Collected data
Definition browser : Browser World :=
  {| navigate := fun _ w => tick (Ok tt) w;
     click := fun s w => tick (Ok (primary s)) w;
     type := fun s _ w => tick (Ok (primary s)) w;
     select := fun s _ w => tick (Ok (primary s)) w;
     waitFor := fun _ _ w => tick (Ok tt) w;
     screenshot := fun w => tick (Ok tt) w;
     scroll := fun _ _ w => tick (Ok tt) w;
     evaluateInnerText := fun w => tick (Ok "Example Domain") w;
     currentUrl := fun _ => "https://example.com";
     handleCookieBanner := fun w => tick (Ok false) w;
     dismissModal := fun w => tick (Ok false) w;
     collectState := fun _ w => tick (Ok oneButton) w;
     runAssertions := fun _ _ w =>
       tick {| Assertions.passed := true; Assertions.failed := [] |} w;
     writeJsonArtifact := fun _ _ w => tick (Ok tt) w;
     dateNow := fun w => tick w w;
     isoNow := fun w => tick "2026-02-22T00:00:00.000Z" w |}.

Definition step (i o : string) (r : option string) : Step.t :=
  {| Step.id := i; Step.op := o; Step.url := None; Step.ref := r;
     Step.text := None; Step.value := None; Step.kind := None;
     Step.timeoutMs := None; Step.schemaRef := None; Step.out := None;
     Step.direction := None; Step.amount := None |}.

(** A page for [trySelectors]: handles are element ids; [#submit] and
    [button:nth-of-type(1)] match the visible element [submit],
    [.ghost] matches a detached element, [!!] is not a selector, and
    nothing else matches. *)
Definition domPage : Page World string :=
  {| query := fun sel w =>
       if String.eqb sel "#submit" then tick (Ok (Some "submit")) w
       else if String.eqb sel "button:nth-of-type(1)" then tick (Ok (Some "submit")) w
       else if String.eqb sel ".ghost" then tick (Ok (Some "ghost")) w
       else if String.eqb sel "!!" then tick (Throw (Foreign "not a valid selector")) w
       else tick (Ok None) w;
     isVisible := fun h w =>
       if String.eqb h "ghost" then tick (Throw (Foreign "element is detached")) w
       else tick (Ok true) w |}.

Definition planOf (todo : list Step.t) : Plan.t :=
  {| Plan.goal := "demo"; Plan.assumptions := None; Plan.steps := todo;
     Plan.assertions := None; Plan.onFailure := None;
     Plan.schemaVersion := Some "1.0" |}.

* [Assignment]
Output the entries above in their entirety, exactly as written.

* [Solution for this exercise]
Definition browser : Browser World :=
  {| navigate := fun _ w => tick (Ok tt) w;
     click := fun s w => tick (Ok (primary s)) w;
     type := fun s _ w => tick (Ok (primary s)) w;
     select := fun s _ w => tick (Ok (primary s)) w;
     waitFor := fun _ _ w => tick (Ok tt) w;
     screenshot := fun w => tick (Ok tt) w;
     scroll := fun _ _ w => tick (Ok tt) w;
     evaluateInnerText := fun w => tick (Ok "Example Domain") w;
     currentUrl := fun _ => "https://example.com";
     handleCookieBanner := fun w => tick (Ok false) w;
     dismissModal := fun w => tick (Ok false) w;
     collectState := fun _ w => tick (Ok oneButton) w;
     runAssertions := fun _ _ w =>
       tick {| Assertions.passed := true; Assertions.failed := [] |} w;
     writeJsonArtifact := fun _ _ w => tick (Ok tt) w;
     dateNow := fun w => tick w w;
     isoNow := fun w => tick "2026-02-22T00:00:00.000Z" w |}.

Definition step (i o : string) (r : option string) : Step.t :=
  {| Step.id := i; Step.op := o; Step.url := None; Step.ref := r;
     Step.text := None; Step.value := None; Step.kind := None;
     Step.timeoutMs := None; Step.schemaRef := None; Step.out := None;
     Step.direction := None; Step.amount := None |}.

(** A page for [trySelectors]: handles are element ids; [#submit] and
    [button:nth-of-type(1)] match the visible element [submit],
    [.ghost] matches a detached element, [!!] is not a selector, and
    nothing else matches. *)
Definition domPage : Page World string :=
  {| query := fun sel w =>
       if String.eqb sel "#submit" then tick (Ok (Some "submit")) w
       else if String.eqb sel "button:nth-of-type(1)" then tick (Ok (Some "submit")) w
       else if String.eqb sel ".ghost" then tick (Ok (Some "ghost")) w
       else if String.eqb sel "!!" then tick (Throw (Foreign "not a valid selector")) w
       else tick (Ok None) w;
     isVisible := fun h w =>
       if String.eqb h "ghost" then tick (Throw (Foreign "element is detached")) w
       else tick (Ok true) w |}.

Definition planOf (todo : list Step.t) : Plan.t :=
  {| Plan.goal := "demo"; Plan.assumptions := None; Plan.steps := todo;
     Plan.assertions := None; Plan.onFailure := None;
     Plan.schemaVersion := Some "1.0" |}.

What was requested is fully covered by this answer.